[Extracted data entries]
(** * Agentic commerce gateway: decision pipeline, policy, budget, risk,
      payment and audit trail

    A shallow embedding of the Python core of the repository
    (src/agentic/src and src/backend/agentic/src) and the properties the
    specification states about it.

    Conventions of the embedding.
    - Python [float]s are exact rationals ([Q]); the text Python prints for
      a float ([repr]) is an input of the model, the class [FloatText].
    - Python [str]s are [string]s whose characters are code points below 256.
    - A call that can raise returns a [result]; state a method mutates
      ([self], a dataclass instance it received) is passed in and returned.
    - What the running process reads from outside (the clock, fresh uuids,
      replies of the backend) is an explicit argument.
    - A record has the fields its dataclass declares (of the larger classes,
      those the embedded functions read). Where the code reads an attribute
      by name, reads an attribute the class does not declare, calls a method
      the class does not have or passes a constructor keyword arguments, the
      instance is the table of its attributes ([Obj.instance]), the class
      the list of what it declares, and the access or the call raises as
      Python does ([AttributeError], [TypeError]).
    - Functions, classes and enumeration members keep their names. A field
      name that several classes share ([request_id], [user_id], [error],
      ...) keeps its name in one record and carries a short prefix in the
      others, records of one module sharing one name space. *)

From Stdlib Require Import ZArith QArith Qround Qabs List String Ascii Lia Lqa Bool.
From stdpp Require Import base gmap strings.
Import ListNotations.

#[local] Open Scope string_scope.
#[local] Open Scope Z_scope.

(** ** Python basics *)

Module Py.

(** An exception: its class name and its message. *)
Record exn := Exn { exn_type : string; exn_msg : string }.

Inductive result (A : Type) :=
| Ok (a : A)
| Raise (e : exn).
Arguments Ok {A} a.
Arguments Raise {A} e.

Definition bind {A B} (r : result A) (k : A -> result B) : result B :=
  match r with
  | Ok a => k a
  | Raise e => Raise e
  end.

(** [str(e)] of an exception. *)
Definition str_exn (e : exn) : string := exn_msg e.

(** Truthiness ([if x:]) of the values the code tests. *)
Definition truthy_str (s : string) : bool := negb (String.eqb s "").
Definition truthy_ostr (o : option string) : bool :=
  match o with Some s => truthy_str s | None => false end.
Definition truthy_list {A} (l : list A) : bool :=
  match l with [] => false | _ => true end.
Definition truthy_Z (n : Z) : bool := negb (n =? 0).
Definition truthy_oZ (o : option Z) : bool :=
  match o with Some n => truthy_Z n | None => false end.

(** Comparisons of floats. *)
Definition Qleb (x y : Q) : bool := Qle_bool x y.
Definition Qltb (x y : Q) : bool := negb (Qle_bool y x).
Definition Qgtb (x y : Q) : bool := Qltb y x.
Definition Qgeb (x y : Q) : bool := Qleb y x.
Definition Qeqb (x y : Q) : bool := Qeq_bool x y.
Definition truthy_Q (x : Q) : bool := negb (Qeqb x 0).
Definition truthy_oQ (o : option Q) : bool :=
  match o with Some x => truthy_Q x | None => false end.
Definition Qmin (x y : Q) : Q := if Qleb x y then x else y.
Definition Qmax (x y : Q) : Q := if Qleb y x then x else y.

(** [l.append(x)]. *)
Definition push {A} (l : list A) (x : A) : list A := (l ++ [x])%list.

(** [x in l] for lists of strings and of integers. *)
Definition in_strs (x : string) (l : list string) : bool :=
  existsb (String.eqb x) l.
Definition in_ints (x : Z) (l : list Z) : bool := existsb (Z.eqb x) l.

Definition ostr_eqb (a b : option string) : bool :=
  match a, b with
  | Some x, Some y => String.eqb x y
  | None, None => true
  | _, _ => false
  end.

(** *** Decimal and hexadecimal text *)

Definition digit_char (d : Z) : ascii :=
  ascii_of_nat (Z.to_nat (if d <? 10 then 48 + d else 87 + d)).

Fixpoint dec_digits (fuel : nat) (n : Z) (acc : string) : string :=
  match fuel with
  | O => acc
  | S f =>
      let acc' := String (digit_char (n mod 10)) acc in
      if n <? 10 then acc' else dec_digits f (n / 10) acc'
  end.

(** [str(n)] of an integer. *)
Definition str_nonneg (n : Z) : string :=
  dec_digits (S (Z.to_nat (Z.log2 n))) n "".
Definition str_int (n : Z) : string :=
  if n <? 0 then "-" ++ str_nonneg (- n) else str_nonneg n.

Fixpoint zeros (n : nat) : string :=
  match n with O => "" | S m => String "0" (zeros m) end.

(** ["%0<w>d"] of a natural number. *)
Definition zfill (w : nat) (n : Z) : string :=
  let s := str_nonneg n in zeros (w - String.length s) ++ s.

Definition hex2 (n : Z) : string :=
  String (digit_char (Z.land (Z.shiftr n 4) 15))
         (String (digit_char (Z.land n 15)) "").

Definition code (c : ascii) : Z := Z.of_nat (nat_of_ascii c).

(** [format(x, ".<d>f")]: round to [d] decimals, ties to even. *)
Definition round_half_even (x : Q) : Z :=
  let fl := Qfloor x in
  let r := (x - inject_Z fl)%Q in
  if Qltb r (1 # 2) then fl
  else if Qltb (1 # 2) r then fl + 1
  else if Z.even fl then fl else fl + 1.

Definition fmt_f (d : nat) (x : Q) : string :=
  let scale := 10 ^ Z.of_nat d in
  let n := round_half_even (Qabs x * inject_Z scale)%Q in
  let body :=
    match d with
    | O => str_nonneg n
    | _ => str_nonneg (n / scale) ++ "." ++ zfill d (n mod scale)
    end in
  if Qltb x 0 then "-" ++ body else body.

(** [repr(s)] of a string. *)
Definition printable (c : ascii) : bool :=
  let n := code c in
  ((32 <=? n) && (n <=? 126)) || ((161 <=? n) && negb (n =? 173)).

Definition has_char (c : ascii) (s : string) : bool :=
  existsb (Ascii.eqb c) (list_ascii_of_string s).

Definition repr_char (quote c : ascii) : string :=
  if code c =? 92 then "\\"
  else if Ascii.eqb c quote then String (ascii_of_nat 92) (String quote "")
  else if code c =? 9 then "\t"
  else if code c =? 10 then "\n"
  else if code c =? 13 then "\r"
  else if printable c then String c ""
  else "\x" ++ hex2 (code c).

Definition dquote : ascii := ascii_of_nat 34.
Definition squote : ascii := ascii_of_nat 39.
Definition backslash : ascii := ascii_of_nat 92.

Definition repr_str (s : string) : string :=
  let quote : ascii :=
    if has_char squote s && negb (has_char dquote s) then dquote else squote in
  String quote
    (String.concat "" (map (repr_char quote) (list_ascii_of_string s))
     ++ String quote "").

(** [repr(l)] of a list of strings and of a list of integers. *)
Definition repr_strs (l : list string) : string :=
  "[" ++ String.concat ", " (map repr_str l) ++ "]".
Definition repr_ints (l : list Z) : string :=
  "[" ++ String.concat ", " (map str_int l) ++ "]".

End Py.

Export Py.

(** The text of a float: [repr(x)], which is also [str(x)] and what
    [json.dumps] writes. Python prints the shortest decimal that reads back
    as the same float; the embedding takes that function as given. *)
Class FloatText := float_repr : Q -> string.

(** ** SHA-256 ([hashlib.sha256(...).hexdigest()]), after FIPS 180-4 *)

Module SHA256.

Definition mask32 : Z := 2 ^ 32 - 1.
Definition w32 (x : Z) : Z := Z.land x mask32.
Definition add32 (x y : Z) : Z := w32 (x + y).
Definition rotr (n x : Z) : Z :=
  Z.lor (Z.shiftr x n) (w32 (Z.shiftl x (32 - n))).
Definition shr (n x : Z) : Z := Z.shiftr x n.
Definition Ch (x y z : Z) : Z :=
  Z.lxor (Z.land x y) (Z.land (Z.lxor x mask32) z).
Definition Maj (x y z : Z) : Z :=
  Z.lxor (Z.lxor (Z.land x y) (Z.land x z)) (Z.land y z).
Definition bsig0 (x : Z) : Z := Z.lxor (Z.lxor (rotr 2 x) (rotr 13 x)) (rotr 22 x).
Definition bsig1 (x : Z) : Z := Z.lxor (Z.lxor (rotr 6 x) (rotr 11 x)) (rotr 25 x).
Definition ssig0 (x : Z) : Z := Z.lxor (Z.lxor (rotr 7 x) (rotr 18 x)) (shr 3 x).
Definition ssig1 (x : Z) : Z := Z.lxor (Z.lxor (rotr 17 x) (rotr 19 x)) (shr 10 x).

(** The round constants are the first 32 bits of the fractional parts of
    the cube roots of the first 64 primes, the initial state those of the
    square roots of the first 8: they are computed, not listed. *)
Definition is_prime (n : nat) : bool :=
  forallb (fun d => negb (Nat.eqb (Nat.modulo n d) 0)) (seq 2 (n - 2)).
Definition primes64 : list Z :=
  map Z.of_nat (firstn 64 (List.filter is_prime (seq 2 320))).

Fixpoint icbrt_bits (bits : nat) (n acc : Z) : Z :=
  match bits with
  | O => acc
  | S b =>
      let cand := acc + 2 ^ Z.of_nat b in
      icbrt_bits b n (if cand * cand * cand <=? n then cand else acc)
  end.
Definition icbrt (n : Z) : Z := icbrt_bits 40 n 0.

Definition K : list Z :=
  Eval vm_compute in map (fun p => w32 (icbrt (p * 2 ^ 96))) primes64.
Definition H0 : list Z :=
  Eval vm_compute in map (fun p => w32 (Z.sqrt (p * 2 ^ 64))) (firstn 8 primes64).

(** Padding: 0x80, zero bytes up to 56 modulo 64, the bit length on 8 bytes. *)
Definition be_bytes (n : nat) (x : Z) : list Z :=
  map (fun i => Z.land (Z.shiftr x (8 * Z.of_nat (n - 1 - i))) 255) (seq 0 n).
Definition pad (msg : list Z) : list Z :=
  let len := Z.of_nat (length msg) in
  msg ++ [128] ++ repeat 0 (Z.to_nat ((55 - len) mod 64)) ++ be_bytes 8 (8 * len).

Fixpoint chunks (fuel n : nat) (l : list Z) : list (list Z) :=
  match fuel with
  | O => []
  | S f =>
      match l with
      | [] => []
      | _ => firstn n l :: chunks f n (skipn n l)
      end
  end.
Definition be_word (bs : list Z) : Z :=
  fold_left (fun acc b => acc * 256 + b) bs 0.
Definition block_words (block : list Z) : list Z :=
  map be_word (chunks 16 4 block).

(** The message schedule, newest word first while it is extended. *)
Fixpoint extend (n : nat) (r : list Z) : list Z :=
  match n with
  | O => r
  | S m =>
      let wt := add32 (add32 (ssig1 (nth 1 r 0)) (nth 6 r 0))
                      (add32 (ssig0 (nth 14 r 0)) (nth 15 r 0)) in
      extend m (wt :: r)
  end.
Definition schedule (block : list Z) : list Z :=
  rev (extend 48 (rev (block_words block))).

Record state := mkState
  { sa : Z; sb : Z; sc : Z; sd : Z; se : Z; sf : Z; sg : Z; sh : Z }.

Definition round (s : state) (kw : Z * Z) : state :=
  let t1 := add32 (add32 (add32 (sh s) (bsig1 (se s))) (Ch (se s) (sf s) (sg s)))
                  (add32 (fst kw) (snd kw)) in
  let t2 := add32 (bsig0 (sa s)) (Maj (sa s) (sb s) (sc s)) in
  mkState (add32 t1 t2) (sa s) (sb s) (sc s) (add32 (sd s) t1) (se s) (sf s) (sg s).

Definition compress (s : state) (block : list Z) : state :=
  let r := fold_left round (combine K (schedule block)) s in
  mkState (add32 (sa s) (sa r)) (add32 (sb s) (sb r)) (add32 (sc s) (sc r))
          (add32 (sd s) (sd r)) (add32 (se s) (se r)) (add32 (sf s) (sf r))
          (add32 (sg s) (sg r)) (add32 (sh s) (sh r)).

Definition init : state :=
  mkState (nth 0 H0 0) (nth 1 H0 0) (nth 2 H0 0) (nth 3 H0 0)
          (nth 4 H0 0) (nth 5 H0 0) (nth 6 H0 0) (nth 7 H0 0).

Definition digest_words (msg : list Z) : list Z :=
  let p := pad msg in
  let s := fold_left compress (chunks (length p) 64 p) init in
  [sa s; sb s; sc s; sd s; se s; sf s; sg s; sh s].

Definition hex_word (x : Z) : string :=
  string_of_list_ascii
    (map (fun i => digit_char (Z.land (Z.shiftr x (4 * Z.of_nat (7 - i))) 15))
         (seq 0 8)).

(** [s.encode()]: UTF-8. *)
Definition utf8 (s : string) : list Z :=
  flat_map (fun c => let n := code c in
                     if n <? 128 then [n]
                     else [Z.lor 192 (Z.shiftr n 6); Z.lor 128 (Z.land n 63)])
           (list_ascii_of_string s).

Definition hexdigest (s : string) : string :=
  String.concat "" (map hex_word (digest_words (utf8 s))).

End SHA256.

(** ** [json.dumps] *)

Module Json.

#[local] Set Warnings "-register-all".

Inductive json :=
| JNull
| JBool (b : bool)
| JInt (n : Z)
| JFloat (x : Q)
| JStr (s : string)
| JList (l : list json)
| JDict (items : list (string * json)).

## What to work on
Would you report every line of the entries above containing the word "that"?

## Exercise answer
    - A call that can raise returns a [result]; state a method mutates
      name that several classes share ([request_id], [user_id], [error],
    [json.dumps] writes. Python prints the shortest decimal that reads back
    as the same float; the embedding takes that function as given. *)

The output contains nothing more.